В парижском госпитале Булат крестился, получив христианское имя Иоанн. Я молилась: Господи, прими душу новопреставленного Иоанна! Он обладал величайшей тайной таланта, иначе бы его творчество не могло покорить столько людей. И я доверяла горячим чувствам отца Георгия Чистякова, его безмерному уважению личности поэта, поэтому сдерживала свой скептицизм. И всё-таки я не чувствовала того, что испытывали в юности мы с Геной: радостного подъёма от звуков гитары, от слов и голоса Булата Окуджавы. У Гены даже менялось выражение лица, всякий раз становясь глубоко взволнованным, точно он слышал песни Булаты впервые. Мои чувства были куда сдержаннее.
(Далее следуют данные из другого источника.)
(* ===== verification/Resources.v ===== *)
(** * Resources: what the bundle manager reads from the files of a bundle

    The checks of file names of services/bundlemgr/src/bundle_util.cpp; the
    configuration files of abilities, extensions and modules of
    interfaces/inner_api/appexecfwk_core/src/bundlemgr/bundle_mgr_client_impl.cpp;
    the shortcuts that a bundle of the new version keeps in such a file
    (shortcut_info.cpp, InnerBundleInfo::GetShortcutInfos); the labels, icons and
    sizes of bundle_data_mgr.cpp.  The files, the resource manager and the image
    library are the class [Files]. *)

From Stdlib Require Import Ascii.
From stdpp Require Import strings list.
From S2P Require Import Prelude Strings StdMap BundleTypes Errors Json InfoJson PackJson Parcel Flow InnerBundleInfo InnerBundleQuery BundleDataMgr BundleDataQuery.

Open Scope string_scope.
Open Scope list_scope.
Open Scope Z_scope.

(** ** Files *)

(** System calls on files, and the resource manager for directories of
    resources; [LowerStr] is of string_ex.h, [dump_indent] is
    [nlohmann::json::dump] with four spaces. *)
Class Files (E : Type) := {
  PathToRealPath : string → E → option string;
  FileAccess : string → E → bool;
  CheckFileSize : string → Z → E → bool;
  ReadFile : string → E → option string;
  AddResource : string → E → bool;
  GetProfileByName : string → string → E → option string;
  GetStringById : list string → Z → E → option string;
  GetMediaById : list string → Z → E → option string;
  GetDiskUsage : string → E → Z;
  LowerStr : string → string;
  dump_indent : json → option string;
}.

Definition PATH_MAX_SIZE : Z := 256.
Definition MAX_HAP_SIZE : Z := 4 * 1024 * 1024 * 1024.
Definition PROFILE_FILE_SUFFIX : string := ".json".
Definition META_DATA_SHORTCUTS_NAME : string := "ohos.ability.shortcuts".

(** [s.substr(s.rfind(c))] *)
Fixpoint from_last (c : ascii) (s : string) : option string :=
  match s with
  | EmptyString => None
  | String a rest =>
      match from_last c rest with
      | Some e => Some e
      | None => if Ascii.eqb a c then Some s else None
      end
  end.

Section Files.
Context {E : Type} `{HF : Files E}.
Implicit Types (e : E).

(** *** BundleUtil *)

Definition CheckFileName (fileName : string) : bool :=
  negb (str_empty fileName) && negb (PATH_MAX_SIZE <? Z.of_nat (String.length fileName)).

Definition CheckFileType (fileName extensionName : string) : bool :=
  CheckFileName fileName
  && match from_last "." fileName with None => false | Some suffixStr => bool_decide (LowerStr suffixStr = extensionName) end.

(** The overload of CheckFilePath for one file. *)
Definition CheckHapPath (bundlePath : string) e : Z + string :=
  if negb (CheckFileName bundlePath) then inl ERR_APPEXECFWK_INSTALL_FILE_PATH_INVALID
  else if negb (CheckFileType bundlePath INSTALL_FILE_SUFFIX) then inl ERR_APPEXECFWK_INSTALL_INVALID_HAP_NAME
  else match PathToRealPath bundlePath e with
       | None => inl ERR_APPEXECFWK_INSTALL_FILE_PATH_INVALID
       | Some realPath =>
           if negb (FileAccess realPath e) then inl ERR_APPEXECFWK_INSTALL_INVALID_BUNDLE_FILE
           else if negb (CheckFileSize realPath MAX_HAP_SIZE e) then inl ERR_APPEXECFWK_INSTALL_INVALID_HAP_SIZE
           else inr realPath
       end.

(** *** BundleMgrClientImpl *)

Definition IsFileExisted (filePath suffix : string) e : bool :=
  negb (str_empty filePath)
  && match from_last "." filePath with None => false | Some suffixStr => bool_decide (LowerStr suffixStr = suffix) end
  && FileAccess filePath e.

Context `{HT : JsonText}.

(** The outer [None]: the library throws. *)
Definition TransformFileToJsonString (resPath : string) e : option (option string) :=
  if negb (IsFileExisted resPath PROFILE_FILE_SUFFIX e) then Some None
  else match ReadFile resPath e with
       | None => Some None
       | Some text =>
           if str_empty text then Some None
           else match parse text with
                | None => Some None
                | Some profileJson => Some <$> dump_indent profileJson
                end
       end.

Definition GetResFromResMgr (resName resourcePath : string) e : option (option string) :=
  match from_last ":" resName with
  | None => Some None
  | Some rest =>
      let profileName := str_drop 1 rest in
      if str_empty profileName then Some None
      else match GetProfileByName resourcePath profileName e with
           | None => Some None
           | Some resPath => TransformFileToJsonString resPath e
           end
  end.

Fixpoint res_profiles (metadata : list Metadata) (metadataName resourcePath : string) e (profileInfos : list string) :
  option (list string) :=
  match metadata with
  | [] => Some profileInfos
  | data :: metadata =>
      if str_empty metadataName || bool_decide (metadataName = md_name data)
      then match GetResFromResMgr (md_resource data) resourcePath e with
           | None => None
           | Some profile => res_profiles metadata metadataName resourcePath e (profileInfos ++ option_list profile)
           end
      else res_profiles metadata metadataName resourcePath e profileInfos
  end.

Definition GetResProfileByMetadata (metadata : list Metadata) (metadataName resourcePath : string) e
  (profileInfos : list string) : option (list string * bool) :=
  match metadata with
  | [] => Some (profileInfos, false)
  | _ =>
      if str_empty resourcePath then Some (profileInfos, false)
      else if negb (AddResource resourcePath e) then Some (profileInfos, false)
      else (λ l, (l, true)) <$> res_profiles metadata metadataName resourcePath e profileInfos
  end.

(** The three overloads of GetResConfigFile differ in the object that holds the
    metadata and the path. *)
Definition GetResConfigFile (metadata : list Metadata) (resourcePath metadataName : string) e (profileInfos : list string) :
  option (list string * bool) :=
  match GetResProfileByMetadata metadata metadataName resourcePath e profileInfos with
  | None => None
  | Some (profileInfos, ok) => Some (profileInfos, ok && negb (length profileInfos =? 0)%nat)
  end.

(** ** Shortcuts *)

Record ShortcutWant := mkShortcutWant { sw_bundleName : string; sw_abilityName : string }.
#[export] Instance eta_ShortcutWant : Eta ShortcutWant := λ r, mkShortcutWant (sw_bundleName r) (sw_abilityName r).

Record Shortcut := mkShortcut {
  st_shortcutId : string;
  st_icon : string;
  st_iconId : Z;
  st_label : string;
  st_labelId : Z;
  st_wants : list ShortcutWant;
}.
#[export] Instance eta_Shortcut : Eta Shortcut := λ r,
  mkShortcut (st_shortcutId r) (st_icon r) (st_iconId r) (st_label r) (st_labelId r) (st_wants r).

Definition ShortcutWant_from_json (j : json) (x : ShortcutWant) : M ShortcutWant :=
  x ← GetValueIfFindKey LOCAL j "bundleName" get_string STRING false NOT_ARRAY (λ v x, x <| sw_bundleName := v |>) x;
  GetValueIfFindKey LOCAL j "abilityName" get_string STRING false NOT_ARRAY (λ v x, x <| sw_abilityName := v |>) x.
Definition get_ShortcutWant : json → M ShortcutWant := get_struct (mkShortcutWant "" "") ShortcutWant_from_json.

Definition Shortcut_from_json (j : json) (x : Shortcut) : M Shortcut :=
  x ← GetValueIfFindKey LOCAL j "shortcutId" get_string STRING false NOT_ARRAY (λ v x, x <| st_shortcutId := v |>) x;
  x ← GetValueIfFindKey LOCAL j "icon" get_string STRING false NOT_ARRAY (λ v x, x <| st_icon := v |>) x;
  x ← GetValueIfFindKey LOCAL j "iconId" get_int32 NUMBER false NOT_ARRAY (λ v x, x <| st_iconId := v |>) x;
  x ← GetValueIfFindKey LOCAL j "label" get_string STRING false NOT_ARRAY (λ v x, x <| st_label := v |>) x;
  x ← GetValueIfFindKey LOCAL j "labelId" get_int32 NUMBER false NOT_ARRAY (λ v x, x <| st_labelId := v |>) x;
  GetValueIfFindKey LOCAL j "wants" (get_vector get_ShortcutWant) ARRAY false OBJECTS (λ v x, x <| st_wants := v |>) x.
Definition get_Shortcut : json → M Shortcut := get_struct (mkShortcut "" "" 0 "" 0 []) Shortcut_from_json.

Definition ShortcutJson_from_json (j : json) (x : list Shortcut) : M (list Shortcut) :=
  GetValueIfFindKey LOCAL j "shortcuts" (get_vector get_Shortcut) ARRAY false OBJECTS (λ v _, v) x.
Definition get_ShortcutJson : json → M (list Shortcut) := get_struct [] ShortcutJson_from_json.

Context `{HU : Uninit}.

Definition shortcut_info (bundleName : string) (item : Shortcut) : ShortcutInfo :=
  (new_ShortcutInfo uninit)
    <| sc_id := st_shortcutId item |> <| sc_bundleName := bundleName |>
    <| sc_icon := st_icon item |> <| sc_label := st_label item |>
    <| sc_iconId := st_iconId item |> <| sc_labelId := st_labelId item |>
    <| sc_intents := map (λ w, mkShortcutIntent (sw_bundleName w) (sw_abilityName w)) (st_wants item) |>.

(** InnerBundleInfo::GetShortcutInfos; [None] when the JSON library throws. *)
Definition InnerBundleInfo_GetShortcutInfos (i : InnerBundleInfo) e : option (list ShortcutInfo) :=
  if ib_isNewVersion i then
    let abilityInfo := GetMainAbilityInfo i (new_AbilityInfo uninit) in
    if negb (str_empty (ai_resourcePath abilityInfo)) && negb (length (ai_metadata abilityInfo) =? 0)%nat then
      match GetResConfigFile (ai_metadata abilityInfo) (ai_resourcePath abilityInfo) META_DATA_SHORTCUTS_NAME e [] with
      | None => None
      | Some (_, false) | Some ([], true) => Some []
      | Some (text :: _, true) =>
          match parse text with
          | None => Some []
          | Some jsonObject =>
              (λ r, map (shortcut_info (ai_bundleName abilityInfo)) r.1) <$> get_ShortcutJson jsonObject (mkParseState ERR_OK ERR_OK)
          end
      end
    else Some []
  else Some (sm_vals (ib_shortcutInfos i)).

(** ** BundleDataMgr *)

Context {K : Type} `{HS : StdSort}.
Context (GetReqPermissions : Z → bool → option (list PermissionStateFull)).
Context (callingUid : Z).
#[local] Abbreviation mgr := (BundleDataMgr K).
#[local] Abbreviation GetUserId := (BundleDataMgr.GetUserId callingUid).
Implicit Types (m : mgr).

Definition GetShortcutInfos (bundleName : string) (userId : Z) (m : mgr) e : option (option (list ShortcutInfo)) :=
  let requestUserId := GetUserId userId m in
  if requestUserId =? INVALID_USERID then Some None
  else match GetInnerBundleInfoWithFlags callingUid bundleName GET_BUNDLE_DEFAULT requestUserId m with
       | None => Some None
       | Some i => Some <$> InnerBundleInfo_GetShortcutInfos i e
       end.

(** The directories that GetResourceManager adds. *)
Definition GetResourceManager (bundleInfo : BundleInfo) : list string :=
  List.filter (λ path, negb (str_empty path)) (bi_moduleResPaths bundleInfo).

Definition GetAbilityLabel (bundleName moduleName abilityName : string) (m : mgr) e : string :=
  if sm_is_empty (dm_bundleInfos m) then ""
  else match dm_bundleInfos m !! bundleName with
       | None => ""
       | Some i =>
           if IsDisabled i then ""
           else match FindAbilityInfo bundleName moduleName abilityName (GetUserId UNSPECIFIED_USERID m) i with
                | None => ""
                | Some ability =>
                    if ai_labelId ability =? 0 then ai_label ability
                    else
                      let bundleInfo := InnerBundleQuery.GetBundleInfo GetReqPermissions 0 (GetUserIdByUid callingUid) i new_BundleInfo in
                      default "" (GetStringById (GetResourceManager bundleInfo) (u32 (ai_labelId ability)) e)
                end
       end.

(** The path of the icon that is loaded. *)
Definition GetAbilityPixelMapIcon (bundleName moduleName abilityName : string) (m : mgr) e : option string :=
  if sm_is_empty (dm_bundleInfos m) then None
  else match dm_bundleInfos m !! bundleName with
       | None => None
       | Some i =>
           match FindAbilityInfo bundleName moduleName abilityName (GetUserId UNSPECIFIED_USERID m) i with
           | None => None
           | Some ability =>
               let bundleInfo := InnerBundleQuery.GetBundleInfo GetReqPermissions 0 (GetUserId UNSPECIFIED_USERID m) i new_BundleInfo in
               GetMediaById (GetResourceManager bundleInfo) (u32 (ai_iconId ability)) e
           end
       end.

(** The size of the code and of the data of an application, added to [size];
    [userId] below is the active user of the account service. *)
Definition add_usage (app : ApplicationInfo) e (size : Z) : Z :=
  let size := if str_empty (app_codePath app) then size else i64 (size + GetDiskUsage (app_codePath app) e) in
  if str_empty (app_dataDir app) then size else i64 (size + GetDiskUsage (app_dataDir app) e).

Definition GET_ALL_APPLICATION_INFO : Z := 4294901760.

Definition GetBundleSpaceSize (userId : Z) (bundleName : string) (m : mgr) e : Z :=
  if userId =? INVALID_USERID then 0
  else match BundleDataQuery.GetBundleInfo GetReqPermissions callingUid bundleName (i32 GET_ALL_APPLICATION_INFO) userId m new_BundleInfo with
       | None => 0
       | Some bundleInfo => add_usage (bi_applicationInfo bundleInfo) e 0
       end.

Definition GetAllFreeInstallBundleSpaceSize (userId : Z) (m : mgr) e : Z :=
  if userId =? INVALID_USERID then 0
  else
    let '(bundleInfos, ok) := BundleDataQuery.GetBundleInfos GetReqPermissions callingUid (i32 GET_ALL_APPLICATION_INFO) userId m in
    if negb ok then 0
    else foldl (λ allSize item, if app_isFreeInstallApp (bi_applicationInfo item) then add_usage (bi_applicationInfo item) e allSize
                                else allSize) 0 bundleInfos.
End Files.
Возможно, это было связано с неосознанной ревностью в молодые годы и неожиданной холодностью Булата, с которой я столкнулась в доме Рассадина. Молодость, как я уже писала, бывает обострённо обидчивой.
Но моя молодость уже давно прошла. И когда я поняла, что мне ни разу уже не будет под шестьдесят, как об этом писал Окуджава, я ощутила досаду на свой юношеский максимализм, который отнял у меня многие годы, когда я могла бы искренне восхищаться и наслаждаться редкостным талантом, как делаю это сейчас.
Комментарии
Марина Бондарюк. Об Окуджаве
Изумлён редкостной интонацией откровенности, прямым и вполне непосредственным характером высказываний Марины (вплоть до "рискованных" ноток так называемой "неполиткорректности") - в попытке воссоздать свой личный, сугубо собственный, абсолютно ни от чего и ни от кого не зависимый, панорамно-портретный "образ" общепризнанного гения, кумира, классика... Покоряет меня и языковой колорит данного текста, его предельно сжатый лаконизм, а также нескрываемый лиризм и автобиографизм этой многогранно насыщенной - как бы музыкальной - композиции.